**Required action**:
Copy word for word, please, the lines of the entries below running from the one containing "((ServeHTTP loop now" to the one containing "- intros (c", both ends included.

Recorded data:
Definition set_GRPCAddr v c := MkAppConfig v (MetricsAddr c) (StorageDriver c) (PostgresDSN c) (PostgresAutoMigrate c)
  (AllowMockIntegrations c) (OutboxPollInterval c) (OutboxBatchSize c) (OutboxMaxAttempts c) (OutboxRetryDelay c)
  (OutboxMaxPending c) (IdempotencyCleanupInterval c) (IdempotencyCleanupBatchSize c).
Definition set_MetricsAddr v c := MkAppConfig (GRPCAddr c) v (StorageDriver c) (PostgresDSN c) (PostgresAutoMigrate c)
  (AllowMockIntegrations c) (OutboxPollInterval c) (OutboxBatchSize c) (OutboxMaxAttempts c) (OutboxRetryDelay c)
  (OutboxMaxPending c) (IdempotencyCleanupInterval c) (IdempotencyCleanupBatchSize c).
Definition set_StorageDriver v c := MkAppConfig (GRPCAddr c) (MetricsAddr c) v (PostgresDSN c) (PostgresAutoMigrate c)
  (AllowMockIntegrations c) (OutboxPollInterval c) (OutboxBatchSize c) (OutboxMaxAttempts c) (OutboxRetryDelay c)
  (OutboxMaxPending c) (IdempotencyCleanupInterval c) (IdempotencyCleanupBatchSize c).
Definition set_PostgresDSN v c := MkAppConfig (GRPCAddr c) (MetricsAddr c) (StorageDriver c) v (PostgresAutoMigrate c)
  (AllowMockIntegrations c) (OutboxPollInterval c) (OutboxBatchSize c) (OutboxMaxAttempts c) (OutboxRetryDelay c)
  (OutboxMaxPending c) (IdempotencyCleanupInterval c) (IdempotencyCleanupBatchSize c).
Definition set_PostgresAutoMigrate v c := MkAppConfig (GRPCAddr c) (MetricsAddr c) (StorageDriver c) (PostgresDSN c) v
  (AllowMockIntegrations c) (OutboxPollInterval c) (OutboxBatchSize c) (OutboxMaxAttempts c) (OutboxRetryDelay c)
  (OutboxMaxPending c) (IdempotencyCleanupInterval c) (IdempotencyCleanupBatchSize c).
Definition set_AllowMockIntegrations v c := MkAppConfig (GRPCAddr c) (MetricsAddr c) (StorageDriver c) (PostgresDSN c)
  (PostgresAutoMigrate c) v (OutboxPollInterval c) (OutboxBatchSize c) (OutboxMaxAttempts c) (OutboxRetryDelay c)
  (OutboxMaxPending c) (IdempotencyCleanupInterval c) (IdempotencyCleanupBatchSize c).
Definition set_OutboxPollInterval v c := MkAppConfig (GRPCAddr c) (MetricsAddr c) (StorageDriver c) (PostgresDSN c)
  (PostgresAutoMigrate c) (AllowMockIntegrations c) v (OutboxBatchSize c) (OutboxMaxAttempts c) (OutboxRetryDelay c)
  (OutboxMaxPending c) (IdempotencyCleanupInterval c) (IdempotencyCleanupBatchSize c).
Definition set_OutboxBatchSize v c := MkAppConfig (GRPCAddr c) (MetricsAddr c) (StorageDriver c) (PostgresDSN c)
  (PostgresAutoMigrate c) (AllowMockIntegrations c) (OutboxPollInterval c) v (OutboxMaxAttempts c) (OutboxRetryDelay c)
  (OutboxMaxPending c) (IdempotencyCleanupInterval c) (IdempotencyCleanupBatchSize c).
Definition set_OutboxMaxAttempts v c := MkAppConfig (GRPCAddr c) (MetricsAddr c) (StorageDriver c) (PostgresDSN c)
  (PostgresAutoMigrate c) (AllowMockIntegrations c) (OutboxPollInterval c) (OutboxBatchSize c) v (OutboxRetryDelay c)
  (OutboxMaxPending c) (IdempotencyCleanupInterval c) (IdempotencyCleanupBatchSize c).
Definition set_OutboxRetryDelay v c := MkAppConfig (GRPCAddr c) (MetricsAddr c) (StorageDriver c) (PostgresDSN c)
  (PostgresAutoMigrate c) (AllowMockIntegrations c) (OutboxPollInterval c) (OutboxBatchSize c) (OutboxMaxAttempts c) v
  (OutboxMaxPending c) (IdempotencyCleanupInterval c) (IdempotencyCleanupBatchSize c).
Definition set_OutboxMaxPending v c := MkAppConfig (GRPCAddr c) (MetricsAddr c) (StorageDriver c) (PostgresDSN c)
  (PostgresAutoMigrate c) (AllowMockIntegrations c) (OutboxPollInterval c) (OutboxBatchSize c) (OutboxMaxAttempts c)
  (OutboxRetryDelay c) v (IdempotencyCleanupInterval c) (IdempotencyCleanupBatchSize c).
Definition set_IdempotencyCleanupInterval v c := MkAppConfig (GRPCAddr c) (MetricsAddr c) (StorageDriver c)
  (PostgresDSN c) (PostgresAutoMigrate c) (AllowMockIntegrations c) (OutboxPollInterval c) (OutboxBatchSize c)
  (OutboxMaxAttempts c) (OutboxRetryDelay c) (OutboxMaxPending c) v (IdempotencyCleanupBatchSize c).
Definition set_IdempotencyCleanupBatchSize v c := MkAppConfig (GRPCAddr c) (MetricsAddr c) (StorageDriver c)
  (PostgresDSN c) (PostgresAutoMigrate c) (AllowMockIntegrations c) (OutboxPollInterval c) (OutboxBatchSize c)
  (OutboxMaxAttempts c) (OutboxRetryDelay c) (OutboxMaxPending c) (IdempotencyCleanupInterval c) v.
(* ===== verification/Health.v ===== *)
(** * Health checks: src/internal/health/health.go

    The HTTP handlers ask every registered checker; the order in which they do
    is the order of a loop over a map. *)

From S2P Require Import Prelude GoLib Float64 Domain.

Definition Status := string.
Definition StatusHealthy : Status := "healthy".
Definition StatusUnhealthy : Status := "unhealthy".
Definition StatusDegraded : Status := "degraded".

Record Check_ := MkCheck {
  Check_Name : string;
  Check_Status : Status;
  Check_Message : string;
  Check_DurationMs : Z;
}.

Record Response := MkResponse {
  Resp_Status : Status;
  Resp_Timestamp : Time;
  Resp_Checks : gmap string Check_;
  Resp_Version : string;
  Resp_UptimeSeconds : Z;
}.

Section Handler.
Context {rt : GoRuntime}.

(** A checker is what its next check answers. *)
Record Handler := MkHandler {
  h_checkers : gmap string Check_;
  h_version : string;
  h_startTime : Time;
}.

Definition NewHandler (version : string) (now : Time) : Handler := MkHandler ∅ version now.

Definition RegisterChecker (name : string) (checker : Check_) (h : Handler) : Handler :=
  MkHandler (<[name := checker]> (h_checkers h)) (h_version h) (h_startTime h).

(** The status after one more check. *)
Definition worse (overall : Status) (check : Check_) : Status :=
  if Check_Status check =s? StatusUnhealthy then StatusUnhealthy
  else if (Check_Status check =s? StatusDegraded) && (overall =s? StatusHealthy) then StatusDegraded
  else overall.

Definition overall (checks : list Check_) : Status := foldl worse StatusHealthy checks.

Definition StatusOK : Z := 200.
Definition StatusServiceUnavailable : Z := 503.

(** The HTTP status and the body, before its encoding as JSON. *)
Definition ServeHTTP (loop : nat) (now : Time) (h : Handler) : Z * Response :=
  let checks := map_range loop (h_checkers h) in
  let overallStatus := overall (map snd checks) in
  let response := MkResponse overallStatus now (list_to_map checks) (h_version h)
                    (int_of_float64 (Seconds (time_Sub now (h_startTime h)))) in
  (if overallStatus =s? StatusUnhealthy then StatusServiceUnavailable else StatusOK, response).

Definition LivenessHandler : Z * string := (StatusOK, "ok").

(** Stops at the first checker that is not healthy. *)
Fixpoint ready (checks : list Check_) : Z * string :=
  match checks with
  | [] => (StatusOK, "ready")
  | check :: rest =>
      if Check_Status check =s? StatusUnhealthy then (StatusServiceUnavailable, "not ready") else ready rest
  end.

Definition ReadinessHandler (loop : nat) (h : Handler) : Z * string := ready (map snd (map_range loop (h_checkers h))).

(** [SimpleChecker.Check], between two readings of the clock. *)
Definition SimpleCheck (name : string) (failed : option err) (start finish : Time) : Check_ :=
  let duration := time_Sub finish start in
  match failed with
  | Some e => MkCheck name StatusUnhealthy (Error e) (Z.quot duration Millisecond)
  | None => MkCheck name StatusHealthy "" (Z.quot duration Millisecond)
  end.

(** ** The answers do not depend on the order of the loop *)

Definition is_status (s : Status) (c : Check_) : bool := Check_Status c =s? s.

(** The status over some checks, from a status so far. *)
Lemma foldl_worse checks : forall acc, acc ∈ [StatusHealthy; StatusDegraded; StatusUnhealthy] ->
  foldl worse acc checks =
    if (acc =s? StatusUnhealthy) || existsb (is_status StatusUnhealthy) checks then StatusUnhealthy
    else if (acc =s? StatusDegraded) || existsb (is_status StatusDegraded) checks then StatusDegraded
    else StatusHealthy.
Proof.
  induction checks as [|c checks IH]; intros acc Hacc; simpl.
  - rewrite !orb_false_r. set_unfold in Hacc. destruct Hacc as [->|[->|[->|[]]]]; reflexivity.
  - assert (worse acc c ∈ [StatusHealthy; StatusDegraded; StatusUnhealthy]) as Hw.
    { unfold worse. repeat case_match; set_solver. }
    rewrite (IH _ Hw). unfold worse, is_status. set_unfold in Hacc.
    destruct Hacc as [->|[->|[->|[]]]]; destruct (Check_Status c =s? StatusUnhealthy);
      destruct (Check_Status c =s? StatusDegraded); simpl; rewrite ?orb_true_r; done.
Qed.

Lemma overall_spec checks : overall checks =
  if existsb (is_status StatusUnhealthy) checks then StatusUnhealthy
  else if existsb (is_status StatusDegraded) checks then StatusDegraded else StatusHealthy.
Proof. unfold overall. rewrite foldl_worse by (by constructor). done. Qed.

Lemma ready_spec checks : ready checks =
  if existsb (is_status StatusUnhealthy) checks then (StatusServiceUnavailable, "not ready") else (StatusOK, "ready").
Proof. induction checks as [|c checks IH]; simpl; [done|]. unfold is_status at 1. by destruct (_ =s? _). Qed.

Lemma existsb_perm {A} (f : A -> bool) l1 l2 : l1 ≡ₚ l2 -> existsb f l1 = existsb f l2.
Proof.
  intros Hp. apply eq_true_iff_eq. rewrite !existsb_exists. setoid_rewrite <- list_elem_of_In.
  split; intros (x & Hx & Hf); exists x; (split; [|done]); [by rewrite <- Hp|by rewrite Hp].
Qed.

(** Both endpoints answer 503 exactly when some component is unhealthy, and
    whatever order the components are asked in. *)
Theorem health_order_independent `{!GoRuntimeLaws rt} loop loop' now h :
  (ServeHTTP loop now h).1 = (ReadinessHandler loop' h).1 /\
  Resp_Status (ServeHTTP loop now h).2 = Resp_Status (ServeHTTP loop' now h).2 /\
  Resp_Checks (ServeHTTP loop now h).2 = h_checkers h /\
  ((ServeHTTP loop now h).1 = StatusServiceUnavailable <->
   exists name c, h_checkers h !! name = Some c /\ Check_Status c = StatusUnhealthy).
Proof.
  assert (forall f n, existsb f (map snd (map_range n (h_checkers h))) =
                      existsb f (map snd (map_to_list (h_checkers h)))) as Hp.
  { intros f n. apply existsb_perm. by rewrite map_range_perm. }
  unfold ServeHTTP, ReadinessHandler. simpl. rewrite ready_spec, !overall_spec, !Hp.
  split_and!; [| |symmetry; by apply list_to_map_flip; rewrite map_range_perm|].
  - destruct (existsb (is_status StatusUnhealthy) _); [done|]. by destruct (existsb _ _).
  - done.
  - assert (existsb (is_status StatusUnhealthy) (map snd (map_to_list (h_checkers h))) = true <->
      exists name c, h_checkers h !! name = Some c /\ Check_Status c = StatusUnhealthy) as <-.
    { rewrite existsb_exists. unfold is_status. split.
      - intros (c & Hc & E%String.eqb_eq). apply list_elem_of_In, elem_of_values in Hc as [k Hk]. eauto.
      - intros (k & c & Hk & E). exists c. rewrite E. split; [|done]. apply list_elem_of_In, elem_of_values. eauto. }
    destruct (existsb (is_status StatusUnhealthy) _); [done|]. by destruct (existsb _ _).
Qed.
End Handler.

**Solved problem**:
  ((ServeHTTP loop now h).1 = StatusServiceUnavailable <->
   exists name c, h_checkers h !! name = Some c /\ Check_Status c = StatusUnhealthy).
Proof.
  assert (forall f n, existsb f (map snd (map_range n (h_checkers h))) =
                      existsb f (map snd (map_to_list (h_checkers h)))) as Hp.
  { intros f n. apply existsb_perm. by rewrite map_range_perm. }
  unfold ServeHTTP, ReadinessHandler. simpl. rewrite ready_spec, !overall_spec, !Hp.
  split_and!; [| |symmetry; by apply list_to_map_flip; rewrite map_range_perm|].
  - destruct (existsb (is_status StatusUnhealthy) _); [done|]. by destruct (existsb _ _).
  - done.
  - assert (existsb (is_status StatusUnhealthy) (map snd (map_to_list (h_checkers h))) = true <->
      exists name c, h_checkers h !! name = Some c /\ Check_Status c = StatusUnhealthy) as <-.
    { rewrite existsb_exists. unfold is_status. split.
      - intros (c & Hc & E%String.eqb_eq). apply list_elem_of_In, elem_of_values in Hc as [k Hk]. eauto.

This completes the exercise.